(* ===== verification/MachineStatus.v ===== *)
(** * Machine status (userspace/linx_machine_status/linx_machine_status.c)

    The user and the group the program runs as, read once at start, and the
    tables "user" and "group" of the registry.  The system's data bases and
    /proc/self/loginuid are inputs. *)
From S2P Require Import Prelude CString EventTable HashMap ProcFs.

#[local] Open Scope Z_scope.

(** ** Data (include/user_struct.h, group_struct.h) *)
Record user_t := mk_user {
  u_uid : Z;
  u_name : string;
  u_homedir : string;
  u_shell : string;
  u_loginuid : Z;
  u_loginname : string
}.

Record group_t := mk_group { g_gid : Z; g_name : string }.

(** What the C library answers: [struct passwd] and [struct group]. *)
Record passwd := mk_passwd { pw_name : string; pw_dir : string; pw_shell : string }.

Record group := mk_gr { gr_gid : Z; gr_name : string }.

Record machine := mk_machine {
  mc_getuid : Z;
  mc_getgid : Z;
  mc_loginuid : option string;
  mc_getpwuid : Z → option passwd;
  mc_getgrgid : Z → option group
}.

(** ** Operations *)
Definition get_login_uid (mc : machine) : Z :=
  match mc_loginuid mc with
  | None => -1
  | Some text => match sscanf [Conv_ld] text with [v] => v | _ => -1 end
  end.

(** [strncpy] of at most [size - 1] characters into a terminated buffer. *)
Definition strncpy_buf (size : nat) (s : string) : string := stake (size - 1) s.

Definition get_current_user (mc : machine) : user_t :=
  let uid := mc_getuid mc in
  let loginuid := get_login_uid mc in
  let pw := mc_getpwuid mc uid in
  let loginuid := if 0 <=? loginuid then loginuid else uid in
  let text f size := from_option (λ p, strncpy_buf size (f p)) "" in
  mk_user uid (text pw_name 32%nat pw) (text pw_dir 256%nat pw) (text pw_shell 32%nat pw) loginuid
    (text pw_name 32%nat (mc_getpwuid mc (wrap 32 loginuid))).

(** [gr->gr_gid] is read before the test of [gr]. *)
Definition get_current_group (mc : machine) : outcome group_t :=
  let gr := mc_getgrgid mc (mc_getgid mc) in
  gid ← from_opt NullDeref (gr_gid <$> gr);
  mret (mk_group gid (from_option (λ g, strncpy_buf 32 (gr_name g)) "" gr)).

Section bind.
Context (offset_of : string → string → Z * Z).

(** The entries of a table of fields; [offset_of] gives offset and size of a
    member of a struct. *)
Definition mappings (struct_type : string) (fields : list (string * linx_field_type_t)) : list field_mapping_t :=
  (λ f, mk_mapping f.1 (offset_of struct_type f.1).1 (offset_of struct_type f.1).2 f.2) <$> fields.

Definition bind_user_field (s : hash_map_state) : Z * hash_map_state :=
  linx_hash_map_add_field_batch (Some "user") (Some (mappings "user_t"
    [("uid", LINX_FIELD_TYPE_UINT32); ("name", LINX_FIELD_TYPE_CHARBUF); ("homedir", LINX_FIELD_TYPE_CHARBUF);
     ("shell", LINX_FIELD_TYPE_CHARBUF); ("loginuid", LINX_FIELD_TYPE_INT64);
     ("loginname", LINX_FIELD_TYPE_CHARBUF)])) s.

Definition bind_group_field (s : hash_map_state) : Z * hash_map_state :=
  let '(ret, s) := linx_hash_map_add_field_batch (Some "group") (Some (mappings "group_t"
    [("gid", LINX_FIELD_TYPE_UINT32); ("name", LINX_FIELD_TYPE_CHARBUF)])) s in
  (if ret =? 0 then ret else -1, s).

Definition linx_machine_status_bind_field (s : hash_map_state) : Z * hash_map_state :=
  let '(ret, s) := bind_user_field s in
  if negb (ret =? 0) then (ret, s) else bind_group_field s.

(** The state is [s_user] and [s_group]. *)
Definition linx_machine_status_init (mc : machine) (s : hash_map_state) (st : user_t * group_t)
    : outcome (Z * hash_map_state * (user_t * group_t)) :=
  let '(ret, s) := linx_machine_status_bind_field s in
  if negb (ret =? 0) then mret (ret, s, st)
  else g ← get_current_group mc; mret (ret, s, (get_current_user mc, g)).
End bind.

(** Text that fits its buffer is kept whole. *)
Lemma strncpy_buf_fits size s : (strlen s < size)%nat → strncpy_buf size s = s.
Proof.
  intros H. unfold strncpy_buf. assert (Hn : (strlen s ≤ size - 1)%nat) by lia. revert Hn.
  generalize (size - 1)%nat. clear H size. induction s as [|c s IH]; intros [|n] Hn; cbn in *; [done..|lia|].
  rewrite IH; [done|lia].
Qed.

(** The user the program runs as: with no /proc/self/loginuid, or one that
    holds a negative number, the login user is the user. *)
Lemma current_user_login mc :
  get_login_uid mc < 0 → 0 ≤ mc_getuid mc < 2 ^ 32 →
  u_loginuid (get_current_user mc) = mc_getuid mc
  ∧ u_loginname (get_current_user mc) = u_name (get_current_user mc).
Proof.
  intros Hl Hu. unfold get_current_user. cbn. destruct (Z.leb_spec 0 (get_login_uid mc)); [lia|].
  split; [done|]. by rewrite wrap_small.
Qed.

▶ [What this task involves]:
When you reach the line holding "let '(ret, s) := bind_user_field s in" in the records above, begin reproducing exactly, stop after the line holding "outcome (Z *", and output nothing else.

▶ [Written response]:
  let '(ret, s) := bind_user_field s in
  if negb (ret =? 0) then (ret, s) else bind_group_field s.

(** The state is [s_user] and [s_group]. *)
Definition linx_machine_status_init (mc : machine) (s : hash_map_state) (st : user_t * group_t)
    : outcome (Z * hash_map_state * (user_t * group_t)) :=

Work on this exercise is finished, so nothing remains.